* Task: Quote exactly, and only, the lines of the material below from the line with "Lemma push_fold c" through the line with "destruct (default no_ip".

* Records to process:
· · ·

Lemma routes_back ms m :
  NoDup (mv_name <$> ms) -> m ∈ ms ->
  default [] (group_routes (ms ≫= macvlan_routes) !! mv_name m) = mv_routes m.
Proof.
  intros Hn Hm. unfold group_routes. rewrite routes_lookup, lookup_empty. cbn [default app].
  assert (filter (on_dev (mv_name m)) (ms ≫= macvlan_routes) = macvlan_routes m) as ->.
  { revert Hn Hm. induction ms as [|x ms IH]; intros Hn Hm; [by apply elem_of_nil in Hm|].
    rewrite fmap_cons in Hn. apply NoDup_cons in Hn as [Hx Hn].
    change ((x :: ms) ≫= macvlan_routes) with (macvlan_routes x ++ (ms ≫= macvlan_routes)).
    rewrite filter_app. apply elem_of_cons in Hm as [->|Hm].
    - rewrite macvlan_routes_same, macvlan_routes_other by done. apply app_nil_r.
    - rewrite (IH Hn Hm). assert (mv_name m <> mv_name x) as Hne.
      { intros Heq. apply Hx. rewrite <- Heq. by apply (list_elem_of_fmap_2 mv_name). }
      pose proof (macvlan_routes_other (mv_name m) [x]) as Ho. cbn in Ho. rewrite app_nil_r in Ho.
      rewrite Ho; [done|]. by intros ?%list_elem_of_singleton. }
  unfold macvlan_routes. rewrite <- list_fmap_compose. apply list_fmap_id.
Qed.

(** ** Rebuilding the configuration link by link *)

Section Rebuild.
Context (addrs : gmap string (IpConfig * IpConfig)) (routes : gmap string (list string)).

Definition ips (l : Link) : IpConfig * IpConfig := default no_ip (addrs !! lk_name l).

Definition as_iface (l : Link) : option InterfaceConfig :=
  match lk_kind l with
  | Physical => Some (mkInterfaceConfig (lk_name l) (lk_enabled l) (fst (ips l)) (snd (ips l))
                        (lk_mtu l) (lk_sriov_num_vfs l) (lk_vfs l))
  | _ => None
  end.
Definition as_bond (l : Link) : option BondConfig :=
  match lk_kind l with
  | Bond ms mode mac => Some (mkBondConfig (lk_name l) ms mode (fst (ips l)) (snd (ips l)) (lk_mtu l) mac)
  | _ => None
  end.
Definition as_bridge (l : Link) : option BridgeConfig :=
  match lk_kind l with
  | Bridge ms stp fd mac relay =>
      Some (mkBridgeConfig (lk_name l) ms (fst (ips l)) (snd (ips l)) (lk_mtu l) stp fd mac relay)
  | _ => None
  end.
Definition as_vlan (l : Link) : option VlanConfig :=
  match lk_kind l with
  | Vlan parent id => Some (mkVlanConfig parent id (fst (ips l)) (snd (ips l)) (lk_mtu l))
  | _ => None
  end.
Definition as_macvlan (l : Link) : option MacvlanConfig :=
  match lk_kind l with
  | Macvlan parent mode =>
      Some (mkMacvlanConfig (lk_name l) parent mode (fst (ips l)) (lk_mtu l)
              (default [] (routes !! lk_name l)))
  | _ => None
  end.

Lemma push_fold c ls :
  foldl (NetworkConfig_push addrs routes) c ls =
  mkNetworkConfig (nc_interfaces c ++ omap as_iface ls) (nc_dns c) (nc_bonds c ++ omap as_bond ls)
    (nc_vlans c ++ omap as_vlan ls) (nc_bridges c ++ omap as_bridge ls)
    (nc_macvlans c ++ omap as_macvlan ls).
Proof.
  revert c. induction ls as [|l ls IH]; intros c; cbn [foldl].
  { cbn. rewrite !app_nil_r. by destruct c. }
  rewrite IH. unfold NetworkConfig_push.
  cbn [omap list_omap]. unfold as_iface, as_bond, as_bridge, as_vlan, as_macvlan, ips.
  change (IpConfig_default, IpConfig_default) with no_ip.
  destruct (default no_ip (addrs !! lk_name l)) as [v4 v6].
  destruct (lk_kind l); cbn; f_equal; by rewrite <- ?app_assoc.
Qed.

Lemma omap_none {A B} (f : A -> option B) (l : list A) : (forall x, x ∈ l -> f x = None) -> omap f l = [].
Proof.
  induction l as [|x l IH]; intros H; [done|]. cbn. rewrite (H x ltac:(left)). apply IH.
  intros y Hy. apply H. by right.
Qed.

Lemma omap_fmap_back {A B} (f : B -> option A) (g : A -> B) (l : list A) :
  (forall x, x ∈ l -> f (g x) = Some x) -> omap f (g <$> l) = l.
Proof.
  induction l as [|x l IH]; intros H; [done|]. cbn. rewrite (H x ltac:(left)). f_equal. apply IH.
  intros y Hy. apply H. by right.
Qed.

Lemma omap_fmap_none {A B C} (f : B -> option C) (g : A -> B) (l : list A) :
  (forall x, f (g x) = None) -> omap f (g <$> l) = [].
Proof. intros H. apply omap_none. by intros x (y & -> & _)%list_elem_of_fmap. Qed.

· · ·

* Completed task:
Lemma push_fold c ls :
  foldl (NetworkConfig_push addrs routes) c ls =
  mkNetworkConfig (nc_interfaces c ++ omap as_iface ls) (nc_dns c) (nc_bonds c ++ omap as_bond ls)
    (nc_vlans c ++ omap as_vlan ls) (nc_bridges c ++ omap as_bridge ls)
    (nc_macvlans c ++ omap as_macvlan ls).
Proof.
  revert c. induction ls as [|l ls IH]; intros c; cbn [foldl].
  { cbn. rewrite !app_nil_r. by destruct c. }
  rewrite IH. unfold NetworkConfig_push.
  cbn [omap list_omap]. unfold as_iface, as_bond, as_bridge, as_vlan, as_macvlan, ips.
  change (IpConfig_default, IpConfig_default) with no_ip.
  destruct (default no_ip (addrs !! lk_name l)) as [v4 v6].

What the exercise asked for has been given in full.